Two controversial areas in the management of ductal carcinoma in situ (DCIS) involve appropriate negative margin width for conservative surgery and whether surgery is indicated in all cases with this diagnosis. Pure DCIS is a high-risk breast lesion as it can sometimes be associated with later development of invasive breast cancer in the absence of treatment. Recent national practice guidelines suggest that adequate margins for DCIS should be ≥2 mm after breast-conserving surgery followed by radiotherapy (RT). This guideline is being utilized by many groups as an absolute indication for additional surgery, although clinical judgment was recommended. We evaluated contemporary patient local recurrence outcomes at The University of Texas MD Anderson Cancer Center. The cases had been handled using multidisciplinary DCIS practices, including extensive preoperative, intraoperative pathologic image-guided assessment of margins; offering some patients with small low- or intermediate-grade DCIS the option of no RT; the use/magnitude of radiation boost tailored to margin width; and offering endocrine therapy for estrogen receptor–positive DCIS. Use of these MD Anderson practices has resulted in 10-year local recurrence rates below 5% for patients with margins <2 mm who received RT. Patients with margins <2 mm who do not receive RT experience significantly higher local failure rates, in the 30% range, and are recommended to repeat surgery. Individualized patient care is determined by a multidisciplinary team and there is not an absolute requirement to achieve wider negative surgical margins when margins are found to be <2 mm if the patient will be treated with RT. Globally, there are at least 3 clinical trials ongoing that are testing the hypothesis that biopsy alone with active surveillance is not inferior to immediate breast-conserving surgery with or without radiotherapy for DCIS. In the United States, one study is the COMET trial, run by the Alliance Foundation Trials group. COMET is a randomized trial in which 1200 patients over age 40 years with hormone-positive DCIS, without a mass lesion, will have stereotactic core biopsy; they will then receive guideline-concordant care versus no surgery, with choice of endocrine therapy and close follow-up. The primary endpoints for these trials are invasive breast cancer recurrence.

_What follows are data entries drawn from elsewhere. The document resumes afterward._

(** addSavings (app.component.ts, lines 88-98). [formNow] is the clock
    reading of the [new Date()] of the form handler. *)
Definition addSavings (formNow idNow dateNow : Z) (c : Component)
  : M Component :=
  match savingsAmount c with
  | Some amount =>
      if truthy_number (Some amount) then
        let date :=
          if truthy_string (savingsDate c) then Date_parse (savingsDate c)
          else TimeClip formNow in
        addTransaction_4 idNow dateNow amount savings
                         (Some (savingsDescription c)) date ;;;
        loadTransactions
          {| savingsAmount := Some Zero;
             savingsDescription := "";
             savingsDate := savingsDate c;
             spendAmount := spendAmount c;
             spendDescription := spendDescription c;
             spendDate := spendDate c;
             transactions := transactions c |}
      else ret c
  | None => ret c
  end.

(** addSpend (app.component.ts, lines 100-110) *)
Definition addSpend (formNow idNow dateNow : Z) (c : Component)
  : M Component :=
  match spendAmount c with
  | Some amount =>
      if truthy_number (Some amount) then
        let date :=
          if truthy_string (spendDate c) then Date_parse (spendDate c)
          else TimeClip formNow in
        addTransaction_4 idNow dateNow amount spend
                         (Some (spendDescription c)) date ;;;
        loadTransactions
          {| savingsAmount := savingsAmount c;
             savingsDescription := savingsDescription c;
             savingsDate := savingsDate c;
             spendAmount := Some Zero;
             spendDescription := "";
             spendDate := spendDate c;
             transactions := transactions c |}
      else ret c
  | None => ret c
  end.

(** The rows that one import accepts, given the transactions already
    stored, and the results of importFromCSV. *)
Definition acceptedRows (csvContent : string) (existing : list Transaction)
  : list Transaction :=
  importRows 0 (drop 1 (csvLines csvContent)) []
             (list_to_set (id <$> existing)).

Definition tooFewLines : ImportResult :=
  {| success := false;
     message := "CSV file must have at least a header and one data row";
     count := 0 |}.

Definition noValidRows : ImportResult :=
  {| success := false;
     message := "No valid transactions found in CSV file";
     count := 0 |}.

Definition importError (e : Error) : ImportResult :=
  {| success := false;
     message := "Error importing CSV: " +:+ errorMessage e;
     count := 0 |}.

Definition imported (n : nat) : ImportResult :=
  {| success := true;
     message := "Successfully imported " +:+ show_N (N.of_nat n)
                +:+ " transaction(s)";
     count := n |}.

(** The five ways [importFromCSV] ends. *)
Inductive ImportCase (csv : string) (st : Storage)
  : ImportResult → Storage → Prop :=
| FewLines :
    (length (csvLines csv) < 2)%nat →
    ImportCase csv st tooFewLines st
| ReadError e :
    (2 ≤ length (csvLines csv))%nat →
    fst (getTransactions st) = Throw e →
    ImportCase csv st (importError e) st
| NoRows existing :
    (2 ≤ length (csvLines csv))%nat →
    fst (getTransactions st) = Return existing →
    acceptedRows csv existing = [] →
    ImportCase csv st noValidRows st
| WriteRefused existing :
    (2 ≤ length (csvLines csv))%nat →
    fst (getTransactions st) = Return existing →
    acceptedRows csv existing ≠ [] →
    storageAccepts
      (JSON_stringify (sortByDate (existing ++ acceptedRows csv existing)))
    = false →
    ImportCase csv st (importError quotaExceeded) st
| Imported existing :
    (2 ≤ length (csvLines csv))%nat →
    fst (getTransactions st) = Return existing →
    acceptedRows csv existing ≠ [] →
    storageAccepts
      (JSON_stringify (sortByDate (existing ++ acceptedRows csv existing)))
    = true →
    ImportCase csv st (imported (length (acceptedRows csv existing)))
      (Some (JSON_stringify
               (sortByDate (existing ++ acceptedRows csv existing)))).

(** The rows of [dataLines] that pass the checks of the loop, numbered
    from [i], before duplicate suppression. *)
Fixpoint validRowsFrom (i : nat) (dataLines : list string)
  : list Transaction :=
  match dataLines with
  | [] => []
  | dataLine :: rest =>
      match rowTransaction i (trim dataLine) with
      | Some transaction => transaction :: validRowsFrom (S i) rest
      | None => validRowsFrom (S i) rest
      end
  end.

Definition validRows (csvContent : string) : list Transaction :=
  validRowsFrom 0 (drop 1 (csvLines csvContent)).

(** The ids of the stored transactions; none when the read fails. *)
Definition storedIds (st : Storage) : list string :=
  match fst (getTransactions st) with
  | Return l => id <$> l
  | Throw _ => []
  end.

(** A number of the language: the digits of a finite value are
    significant, and its magnitude is below the overflow threshold. *)
Definition wfNumber (x : JSNumber) : bool :=
  match x with
  | Finite _ d n =>
      all_digits d && negb (bool_decide (d = ""))
      && bool_decide (strip_leading_zeros d = d)
      && bool_decide (strip_trailing_zeros d = d)
      && negb (overflows d n)
  | _ => true
  end.

(** The stores that the operations of the service produce, starting
    with nothing stored. *)
Inductive reachable : Storage → Prop :=
| reach_empty : reachable None
| reach_append st idNow dateNow amount type description :
    reachable st → wfNumber amount = true →
    reachable (snd (addTransaction idNow dateNow amount type description st))
| reach_import st csvContent :
    reachable st → reachable (snd (importFromCSV csvContent st))
| reach_clear st :
    reachable st → reachable (snd (clearTransactions st)).

(** [a] is dated no later than [b], both dates being valid. *)
Definition notLater (a b : Transaction) : Prop :=
  ∃ x y, date a = Some x ∧ date b = Some y ∧ x <= y.

(** [a] is dated strictly before [b], both dates being valid. *)
Definition earlier (a b : Transaction) : Prop :=
  ∃ x y, date a = Some x ∧ date b = Some y ∧ x < y.

Definition validDate (t : Transaction) : Prop :=
  ∃ x, date t = Some x ∧ validTime x.

(** Well-formed stored records: a date is null or the ISO string of a
    time value, an amount is null or a finite number. *)
Definition wfJson (j : JsonTransaction) : Prop :=
  match j_date j with
  | DateText s => ∃ t, validTime t ∧ s = isoString t
  | NullDate => True
  | NoDate => False
  end
  ∧ match j_amount j with
    | Some x => is_finite x = true ∧ wfNumber x = true
    | None => True
    end.

Definition wfStore (st : Storage) : Prop :=
  match st with
  | None => True
  | Some (Records l) =>
      Forall (λ e, match e with
                   | ObjectElement j => wfJson j
                   | NullElement => False
                   end) l
  | Some _ => False
  end.

(** Well-formed transactions in memory. *)
Definition wfTransaction (t : Transaction) : Prop :=
  match date t with Some x => validTime x | None => True end
  ∧ match amount t with Some x => wfNumber x = true | None => True end.

(** The amount is a finite number, or the null that stands for a
    number that was not. *)
Definition finiteOrNull (t : Transaction) : Prop :=
  match amount t with Some x => is_finite x = true | None => True end.

(** What [getTransactions] returns for a transaction once it has been
    written to the slot. *)
Definition persisted (t : Transaction) : Transaction := revive (toJSON t).

(** The transactions that exportToCSV and a later import carry over: a
    valid date, a finite amount, and a description without comma,
    double quote or line feed. *)
Definition exportable (t : Transaction) : bool :=
  match date t, amount t with
  | Some time, Some x =>
      (Z.abs time <=? maxTime) && is_finite x && wfNumber x
      && plain (default "" (description t))
  | _, _ => false
  end.

(** The date cut down to the start of its day. *)
Definition startOfDay (t : Transaction) : Transaction :=
  {| id := id t;
     date := (λ time, Day time * msPerDay) <$> date t;
     amount := amount t;
     type := type t;
     description := description t |}.

(** Date, amount and type of a transaction. *)
Definition core (t : Transaction) : option Z * option JSNumber * TransactionType :=
  (date t, amount t, type t).

(** The line exportToCSV writes for a transaction with the date [time]
    and the amount [x]. *)
Definition exportLine (time : Z) (x : JSNumber) (ty : TransactionType)
    (text : string) : string :=
  isoDate time +:+ "," +:+ Number_toString x +:+ ","
    +:+ typeString ty +:+ "," +:+ text.

(** The line exportToCSV writes for a transaction that has a date and
    an amount. *)
Definition lineOf (t : Transaction) : string :=
  match date t, amount t with
  | Some time, Some x =>
      exportLine time x (type t) (default "" (description t))
  | _, _ => ""
  end.

Definition headerLine : string := "Date,Amount,Type,Description".

(** What the import makes of an exported transaction. *)
Definition carriedOver (t r : Transaction) : Prop :=
  core r = core (startOfDay t) ∧ validDate r ∧ finiteOrNull r.

(** The callback of onFileSelected (app.component.ts, lines 286-299),
    run on the text of the file once it has been read: the message
    shown in the alert, and the component. *)
Definition onFileSelected (text : string) (c : Component)
  : M (string * Component) :=
  result <- importFromCSV text ;;
  if success result then
    c' <- loadTransactions c ;;
    ret (message result, c')
  else ret (message result, c).

(** clearData (app.component.ts, lines 112-117); [confirmed] is the
    answer given to the confirmation dialog. *)
Definition clearData (confirmed : bool) (c : Component) : M Component :=
  if confirmed then clearTransactions ;;; loadTransactions c
  else ret c.

(** ngOnInit (app.component.ts, lines 33-40), at the clock reading
    [now], a valid time: the theme it leaves, and what the reload of
    the list and the setting of the form dates make of the component.
    The theme is loaded before the list is read. *)
Definition ngOnInit (now : Z) (theme : Theme) (c : Component)
  : Storage → Theme * (Outcome Component * Storage) :=
  λ st,
    (loadTheme theme,
     (c' <- loadTransactions c ;;
      let today := default "" (head (split "T" (isoString now))) in
      ret {| savingsAmount := savingsAmount c';
             savingsDescription := savingsDescription c';
             savingsDate := today;
             spendAmount := spendAmount c';
             spendDescription := spendDescription c';
             spendDate := today;
             transactions := transactions c' |}) st).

The management of ductal carcinoma in situ (DCIS) is one of the most controversial areas in breast cancer management. It is curious that on the one hand we continue to debate whether 1 or 2 mm margins are clinically relevant compared with no tumor on ink for breast conservation, and at the same time, we have begun randomized trials of biopsy alone for DCIS without surgery—just active surveillance. Taken together, this suggests that many therapeutic questions and potential areas for clinical care improvements remain in this field.
Margins for DCIS
For invasive breast cancer, national consensus guidelines state that negative margin width is considered adequate when the tumor is not present on ink when patients are receiving breast-conserving surgery followed by whole breast radiotherapy (RT).1
These guidelines have definitely resulted in fewer repeat surgeries and mastectomies in the United States.2
However, there is concern regarding the new margin guideline recently endorsed—an optimal margin width of DCIS of 2 mm—by the Society of Surgical Oncology, the American Society of Radiation Oncology, and the American Society of Clinical Oncology.3
The guideline clearly stated that individualized patient decisions based on clinical judgment should be utilized. The main issue that has been raised is that it is a paradox to have 2 different margin guidelines—one for invasive cancer with DCIS, and another for pure DCIS—when receiving postoperative RT. These guidelines were based on a meta-analysis of retrospective studies beginning in the 1960s. Theoretically, differences in margin guidelines for negative margin width for pure DCIS have to do with early pathologic studies related to multifocality seen in pure DCIS, but this pathologic finding also applies when DCIS accompanies invasive breast cancer.